28. The encoding device according to claim 27, wherein the quantized spectral amplitude quantizer based on the double subframes is configured to combine the residual parameters from both subframes within the block of bits by dividing the residual parameters from each of the subframes into a plurality of frequency blocks, linearly transforming the residual parameters within each of the frequency blocks to obtain a set of converted residual coefficients for each of the subframes, grouping the minority converted x residual coefficients from all frequency blocks into the vector of the average value of the residual block for prediction (SBP) and grouping the remaining converted residual coefficients for each of the frequency blocks into a vector of higher order coefficients (CBVP) for the frequency block, converting the vector of SBP to obtain the converted vector of SBP and calculating the sum and difference of the vectors to combine the two converted SOPB vectors from both subframes, and calculating the sum and difference of the vectors for each frequency about a block for combining two CBVP vectors from both subframes for a given frequency block.

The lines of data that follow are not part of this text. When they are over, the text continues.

Definition first_start :=
  Eval vm_compute in @Node_make toy_hashes toy_secp 64 9000 chain_path [] true empty_world.
Definition first_node : @node toy_secp :=
  match fst first_start with Ok (n, _) => n | _ => toy_node end.
Definition first_chain : list CBlock := match fst first_start with Ok (_, c) => c | _ => [] end.
Definition first_mined :=
  Eval vm_compute in @run_section toy_hashes toy_secp 64 first_node first_chain SMine (snd first_start).
Definition mined_chain : list CBlock := match fst first_mined with Ok (_, c) => c | _ => [] end.
Definition second_start :=
  Eval vm_compute in @Node_make toy_hashes toy_secp 64 9001 chain_path [] false (snd first_mined).
Definition second_node : @node toy_secp :=
  match fst second_start with Ok (n, _) => n | _ => toy_node end.

Lemma first_made :
  @Node_make toy_hashes toy_secp 64 9000 chain_path [] true empty_world
  = (Ok (first_node, first_chain), snd first_start).
Proof. vm_cast_no_check (eq_refl first_start). Qed.

Lemma first_mining :
  @run_section toy_hashes toy_secp 64 first_node first_chain SMine (snd first_start)
  = (Ok (true, mined_chain), snd first_mined).
Proof. vm_cast_no_check (eq_refl (Ok (true, mined_chain), snd first_mined)). Qed.
Lemma second_made :
  exists chain w,
    @Node_make toy_hashes toy_secp 64 9001 chain_path [] false (snd first_mined) = (Ok (second_node, chain), w).
Proof.
  exists (match fst second_start with Ok (_, c) => c | _ => [] end), (snd second_start).
  vm_cast_no_check (eq_refl second_start).
Qed.

(** The hypotheses of the theorems at this start. *)
Lemma first_world_ok :
  wire_ok empty_world /\ bytes_at chain_path empty_world /\ bytes_at (mempool_file chain_path) empty_world /\
  @mempool_bounded toy_hashes toy_secp first_node empty_world /\
  accessible (wallet_file chain_path) empty_world /\
  Forall (fun r => length (snd r) = 32%nat) (entropy empty_world).
Proof.
  split_and!.
  - split; [apply map_Forall_empty | constructor].
  - intros buffer E. discriminate E.
  - intros buffer E. discriminate E.
  - intros mempool E. assert (mempool = []) as -> by (vm_compute in E; congruence). discriminate.
  - split; apply not_elem_of_nil.
  - by repeat constructor.
Qed.

Lemma mining_turn :
  exists ts,
    @turn toy_hashes toy_secp 64 first_node
      (Live first_chain (snd first_start) (Run first_node)) (Live mined_chain (snd first_mined) ts).
Proof.
  eexists.
  eapply (turn_locked 64 first_node first_chain (snd first_start) [AcceptLoop first_node]
            MiningLoop [PeerPollLoop first_node] SMine);
    [unfold MiningLoop, forever, observe, ITree.iter; cbn; reflexivity|].
  exact first_mining.
Qed.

29. A decoding device for decoding speech from a 90-millisecond frame of bits received over a satellite communication channel, comprising a divider configured to divide the frame of bits into two blocks of bits, each block of bits representing two subframes of speech, a decoding device with error control, performed with the ability to decode errors in each block of bits using redundant error control bits contained within the block of bits to obtain bits of decoded errors that are at least Particularly protected from bit errors, a unit for recovering spectral amplitudes based on double subframes, configured to jointly recover the parameters of spectral amplitudes for both subframes within the block of bits, the joint restoration involving the use of multiple code dictionaries of vector quantizers to reconstruct a set of combined residual parameters, based on which separate residual parameters are calculated for both subframes, the formation of the predicted parameters with spectral amplitudes from the reconstructed spectral amplitudes parameters from the previous block of bits, and adding separate residual parameters to the predicted spectral amplitudes parameters to generate reconstructed spectral amplitudes parameters for each subframe inside the bit block, and a synthesizer configured to synthesize a plurality of digital speech samples for each subframe with using the restored spectral amplitude parameters for the subframe.

30. The decoding device according to clause 29, wherein the quantized spectral amplitude quantizer based on dual subframes is configured to calculate individual residual parameters for both subframes based on the combined residual parameters for the block of bits, by dividing the combined residual parameters from the block of bits into multiple frequency blocks, the formation of the converted vector of the sum and the difference in the average value of the residual block for prediction (SOBP) for each subframe, the formation of the sum vector and coefficients of a higher order (CBWP) for each of the frequency blocks, based on the combined residual parameters of the bit block, applying the inverse sum and difference operation and inverse transformation to the converted SBS sum and difference vectors to form the SOB vectors for both subframes, and applying the operation the reciprocal of the sum and the difference to the sum vectors and the difference of the CBVP to form the CBVP vectors for both subframes for each of the frequency blocks, and combining the SOBV vector and the CBVP vectors for each of the parts -frequency blocks for each of the subframes to form separate residual parameters for both of the subframes within the bit block.